St. Paul A state legislator intends to travel to Washington D.C.
this summer to air concerns with the White House about the 1837
Treaty and the effects the 1999 U.S. Supreme Court ruling has had
on fisheries management on Lake Mille Lacs.
Rep. Sondra Erickson, R-Princeton, said she intends to meet with
officials from the U.S. Department of Interior as well as the
Environmental Protection Agency to discuss several jurisdictional
issues affecting the Mille Lacs area. While there, she also wants
to meet with staffers of President George W. Bush to discuss
“whether or not it is the will of him to allow this to
“This” is the continued sharing of walleye harvest between state
anglers and tribal gill netters from eight Minnesota and Wisconsin
Ojibwe Indian bands on Lake Mille Lacs.

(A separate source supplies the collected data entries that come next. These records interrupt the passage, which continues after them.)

(** * ForeignSyncControl.vue and the watchdog start script

    A shallow embedding of the Vue component
    [frontend/src/components/Sync/ForeignSyncControl.vue] (its script block
    and the part of the template that depends on the reactive state) and of
    the shell script that starts the backend under the watchdog. *)

From Stdlib Require Import String List ZArith.
From Stdlib Require Import DecimalString.
Import ListNotations.
Open Scope string_scope.
Open Scope Z_scope.

(** ** A few JavaScript notions the component relies on *)

Module Js.

(** What the engine and the host decide, not the component: the text of
    [Date.prototype.toLocaleString] for a locale and a time string, and the
    text of the [TypeError] raised when a property is read on
    [undefined]. *)
Record Runtime : Type := {
  toLocaleString : string -> string -> string;
  cannotReadProperty : string -> string
}.

(** An error object as the [catch] clauses use it: only [err.message]. *)
Record Error : Type := { err_message : option string }.

(** [String(n)] for an integral number. *)
Definition string_of_number (n : Z) : string :=
  NilEmpty.string_of_int (Z.to_int n).

(** [`${x}`] for an optional string: [undefined] is spelled out. *)
Definition tmpl_string (x : option string) : string :=
  match x with
  | Some s => s
  | None => "undefined"
  end.

(** [`${x}`] for an optional number. *)
Definition tmpl_number (x : option Z) : string :=
  match x with
  | Some n => string_of_number n
  | None => "undefined"
  end.

(** [x || 0] on an optional number: [undefined] and [0] are falsy. *)
Definition or_zero (x : option Z) : Z :=
  match x with
  | Some n => if n =? 0 then 0 else n
  | None => 0
  end.

(** Truthiness of an optional string: [undefined] and [''] are falsy. *)
Definition truthy_string (x : option string) : bool :=
  match x with
  | Some s => negb (String.eqb s "")
  | None => false
  end.

(** [x !== 'lit'] where [x] may be [undefined]. *)
Definition strict_neq (x : option string) (lit : string) : bool :=
  match x with
  | Some s => negb (String.eqb s lit)
  | None => true
  end.

End Js.

(** ** Data model *)

(** [interface SyncStatus]: every field is optional. *)
Record SyncStatus : Type := {
  job : option string;
  status : option string;
  total : option Z;
  inserted : option Z;
  updated : option Z;
  errors : option Z;
  finished_at : option string;
  message : option string
}.

(** The payload of the trigger-all endpoint, [{ hk, us }]. *)
Record ForeignPair : Type := {
  hk : option SyncStatus;
  us : option SyncStatus
}.

(** The response envelope [{ success, data?, message? }]. *)
Record Envelope (D : Type) : Type := {
  success : bool;
  data : option D;
  res_message : option string
}.
Arguments success {D} _.
Arguments data {D} _.
Arguments res_message {D} _.

(** How an awaited request settles. *)
Inductive Outcome (R : Type) : Type :=
| Resolved (r : R)
| Rejected (e : Js.Error).
Arguments Resolved {R} r.
Arguments Rejected {R} e.

(** The five refs of the component. [None] stands for [null] (and for an
    [undefined] assigned from a response without [data]). *)
Record State : Type := {
  hkStatus : option SyncStatus;
  usStatus : option SyncStatus;
  hkSyncing : bool;
  usSyncing : bool;
  allSyncing : bool
}.

Definition initial : State :=
  {| hkStatus := None; usStatus := None;
     hkSyncing := false; usSyncing := false; allSyncing := false |}.

(** ** Status helpers of the script block *)

Definition getStatusType (st : option string) : string :=
  match st with
  | Some s =>
      if String.eqb s "completed" then "success"
      else if String.eqb s "running" then "warning"
      else if String.eqb s "failed" then "danger"
      else if String.eqb s "never_run" then "info"
      else "info"
  | None => "info"
  end.

Definition getStatusText (st : option string) : string :=
  match st with
  | Some s =>
      if String.eqb s "completed" then "已完成"
      else if String.eqb s "running" then "同步中"
      else if String.eqb s "failed" then "失敗"
      else if String.eqb s "never_run" then "未執行"
      else "未知"
  | None => "未知"
  end.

Public discontent with the
restrictions that co-management has placed upon state anglers has
increased recently since the DNR tightened the walleye slot for the
big lake earlier this month.
Erickson said she specifically wants to discuss one paragraph
within the Supreme Court’s 5-4 majority opinion that affirmed the
Ojibwe privileges in the 1837 Territory.
In that paragraph, Justice Sandra Day O’Conner writes that the
majority of the Supreme Court did not believe an 1850 order from
then-President Zachary Taylor was effective in revoking the hunting
and fishing rights of the Ojibwe. That order was not severable, the
Court wrote, from an invalid removal order Taylor had issued. The
opinion clarified, however, that it was not addressing future
“We do not mean to suggest that a president, now or in the
future, cannot revoke the Chippewa usufructory rights in accordance
with the 1837 Treaty,” the court wrote.
The 1837 Treaty states that the Ojibwe hunting, fishing and
gathering rights exist at “at the pleasure of the president.”
Erickson said several people in the Mille Lacs area have brought
that point to her attention and she intends to convey that message
to the White House.
“It’s out there for discussion.”
Last week, Erickson held a meeting of Mille Lacs Lake Advisory
Committee members, area resorters, and other citizens with an
interest in Mille Lacs to gather comments about the new walleye
slot limit and its effects on businesses and fishing.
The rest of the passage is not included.